_What you are asked to do_
Would you transcribe word for word every line from the one containing "intros ? w2 Hw2." to the end of the data, both ends included, and leave out the rest?
** Opening Record set block **
(** [begin_attempt] adds at most one row to any count of rows. *)
Lemma sql_begin_grows p P tel :
  tracks (grows (λ d, Z.of_nat (count_rows P (DB.model_invocations d))) 1) (sql_begin_attempt p tel).
Proof.
  intros w. unfold sql_begin_attempt.
  cut (wp (sql_begin_attempt p tel) w
    (λ _ w', grows (λ d, Z.of_nat (count_rows P (DB.model_invocations d))) 1 w w')
    (λ _ w', grows (λ d, Z.of_nat (count_rows P (DB.model_invocations d))) 1 w w')).
  { unfold wp, exec, sql_begin_attempt. by destruct ((_ ← new_id; _) w) as [[] ?]. }
  unfold sql_begin_attempt, grows. apply wp_bind. unfold wp at 1, new_id. apply wp_bind.
  unfold wp at 1, utc. apply wp_bind. eapply wp_mono; [apply insert_invocation_spec| |intros ? ? ->; simpl; lia].
  intros ? w2 [_ ->]. apply wp_bind.
  eapply wp_mono; [apply (tracks_wp (same w_db)), commit_view; by intros| |];
    intros ? w3 Hd; [apply wp_ret|]; unfold same in Hd; rewrite <- Hd; simpl;
    match goal with |- context [<[?k := ?v]> ?m] => pose proof (count_insert_le P m k v) end; lia.
Qed.

Lemma sql_finish_grows p P i tel :
  (∀ r, P (row_values (ModelInvocation.id r) (ModelInvocation.tenant_id r)
             (ModelInvocation.mission_id r) (ModelInvocation.task_id r)
             (ModelInvocation.agent_id r) (ModelInvocation.created_at r) tel) = P r) →
  tracks (same (λ w, Z.of_nat (count_rows P (DB.model_invocations (w_db w)))))
    (sql_finish_attempt p i tel).
Proof.
  intros HP. unfold sql_finish_attempt. tracks_auto.
  - intros w. unfold same. simpl. by rewrite count_alter.
  - apply commit_view. intros ? ? Hd. unfold same. by rewrite Hd.
Qed.
End usage_lemmas.

(** ** What a gateway call leaves alone

    Everything but the ledger's own table: the rest of the session's view stays, and the rest
    of the committed database is what it was or what the view was (the ledger's commits also
    commit whatever the session has staged). *)
Definition others (d : DB.t) : DB.t := DB.upd_model_invocations (λ _, ∅) d.

Record frame (w w' : World) : Prop := {
  frame_next_id : (w_next_id w ≤ w_next_id w')%positive;
  frame_view : others (w_db w') = others (w_db w);
  frame_committed : others (w_committed w') = others (w_committed w) ∨
                    others (w_committed w') = others (w_db w);
  frame_queue : w_queue w' = w_queue w;
  frame_objects : w_objects w' = w_objects w;
}.

#[global] Instance frame_preorder : PreOrder frame.
Proof.
  split.
  - intros w. constructor; auto with lia.
  - intros w1 w2 w3 [N1 V1 C1 Q1 O1] [N2 V2 C2 Q2 O2]. constructor; try congruence; [lia|].
    destruct C2 as [->| ->]; [done|]. right. congruence.
Qed.
(** C6: recovery without paying twice. A task whose latest checkpoint holds a valid answer
    is finished without a single provider request; if the execution returns, the task is
    completed. *)
Theorem resumed_answer_is_not_bought_again tid w r text p m i o lt parsed :
  keyed (w_db w) → artifacts_ok (w_db w) →
  latest_row tid (w_db w) = Some r → RuntimeCheckpoint.state r = ModelResponded text p m i o lt →
  validate_mission_output text = (Some parsed, None) →
  wp (execute_task gw tid) w
    (λ _ w', w_sends w' = w_sends w ∧ ended_completed tid (w_db w'))
    (λ _ w', w_sends w' = w_sends w).
Proof.
  intros Hk Hok Hlat Hst Hv. set (s := w_sends w).
  set (I := λ l w', loaded_in l w' ∧ w_sends w' = s).
  assert (∀ {A} l (m : M A), tracks safe_step m → tracks (same w_sends) m → tracks (pres (I l)) m) as HI.
  { intros A l mm Hs Hq w' [Hl Hw']. split; [exact (loaded_in_safe l w' _ (Hs w') Hl)|]. specialize (Hq w').
    unfold same in Hq. congruence. }
  assert (∀ l w', I l w' → wp (complete l text parsed) w'
    (λ _ w'', w_sends w'' = s ∧ ended_completed (ld_task_id l) (w_db w''))
    (λ _ w'', w_sends w'' = s)) as Hc.
  { intros l w' [Hl <-]. eapply wp_mono; [apply wp_conj; [by apply complete_spec
      | apply (tracks_wp (same w_sends)), complete_silent]| |]; intros ? w''; [intros [Hc Hs]|intros [_ Hs]];
      unfold same in Hs; [split; [congruence|done]|congruence]. }
  unfold execute_task. apply wp_bind. unfold wp at 1, utc. apply wp_bind.
  eapply wp_mono; [apply wp_conj; [by apply load_task_spec
    | apply (tracks_wp (same w_sends)), load_task_pure, _]| |]; [|intros e w' [_ Hs]; by unfold same in Hs].
  intros l w1 [(-> & <- & Hl) _]. apply wp_bind. unfold latest_for_task. apply wp_asks. simpl.
  rewrite Hlat. simpl.
  eapply (wp_bind_pres (I l)); [by apply HI; [apply mark_running_safe|apply mark_running_silent]
    |by split| |by intros ?? []]. intros ? w2 Hw2.
  apply wp_bind. unfold wp at 1, lift. destruct (run_context l) as [ctx|]; [|apply Hw2].
  apply wp_bind. unfold first_run, resume. simpl. rewrite Hst. apply wp_try.
  eapply (wp_mono _ _ (λ r w', I l w' ∧ ∃ x, r = Some x ∧ res_output_text x = Some text)
            _ (λ e w', False)).
  - apply wp_bind.
    eapply (wp_bind_never (I l)); [apply HI; [apply publish_event_safe|apply publish_event_silent]
      |apply publish_event_raises|exact Hw2|].
    intros ? w3 Hw3. rewrite bool_decide_false by done. apply wp_bind, wp_ret, wp_ret, wp_ret. eauto.
  - intros ? w3 [Hw3 (x & -> & Hx)]. unfold finish_task.
    eapply (wp_bind_pres (I l)); [apply HI; [unfold report_run; tracks_auto; apply publish_event_safe
      |apply report_run_silent]|exact Hw3| |by intros ?? []].
    intros ? w4 Hw4. rewrite Hx. simpl. apply wp_bind, wp_ret. rewrite Hv. simpl. by apply Hc.
  - done.
Qed.
End executor_theorems.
** Closing Record set block **
_Task response_
    |by split| |by intros ?? []]. intros ? w2 Hw2.
  apply wp_bind. unfold wp at 1, lift. destruct (run_context l) as [ctx|]; [|apply Hw2].
  apply wp_bind. unfold first_run, resume. simpl. rewrite Hst. apply wp_try.
  eapply (wp_mono _ _ (λ r w', I l w' ∧ ∃ x, r = Some x ∧ res_output_text x = Some text)
            _ (λ e w', False)).
  - apply wp_bind.
    eapply (wp_bind_never (I l)); [apply HI; [apply publish_event_safe|apply publish_event_silent]
      |apply publish_event_raises|exact Hw2|].
    intros ? w3 Hw3. rewrite bool_decide_false by done. apply wp_bind, wp_ret, wp_ret, wp_ret. eauto.
  - intros ? w3 [Hw3 (x & -> & Hx)]. unfold finish_task.
    eapply (wp_bind_pres (I l)); [apply HI; [unfold report_run; tracks_auto; apply publish_event_safe
      |apply report_run_silent]|exact Hw3| |by intros ?? []].
    intros ? w4 Hw4. rewrite Hx. simpl. apply wp_bind, wp_ret. rewrite Hv. simpl. by apply Hc.
  - done.
Qed.
End executor_theorems.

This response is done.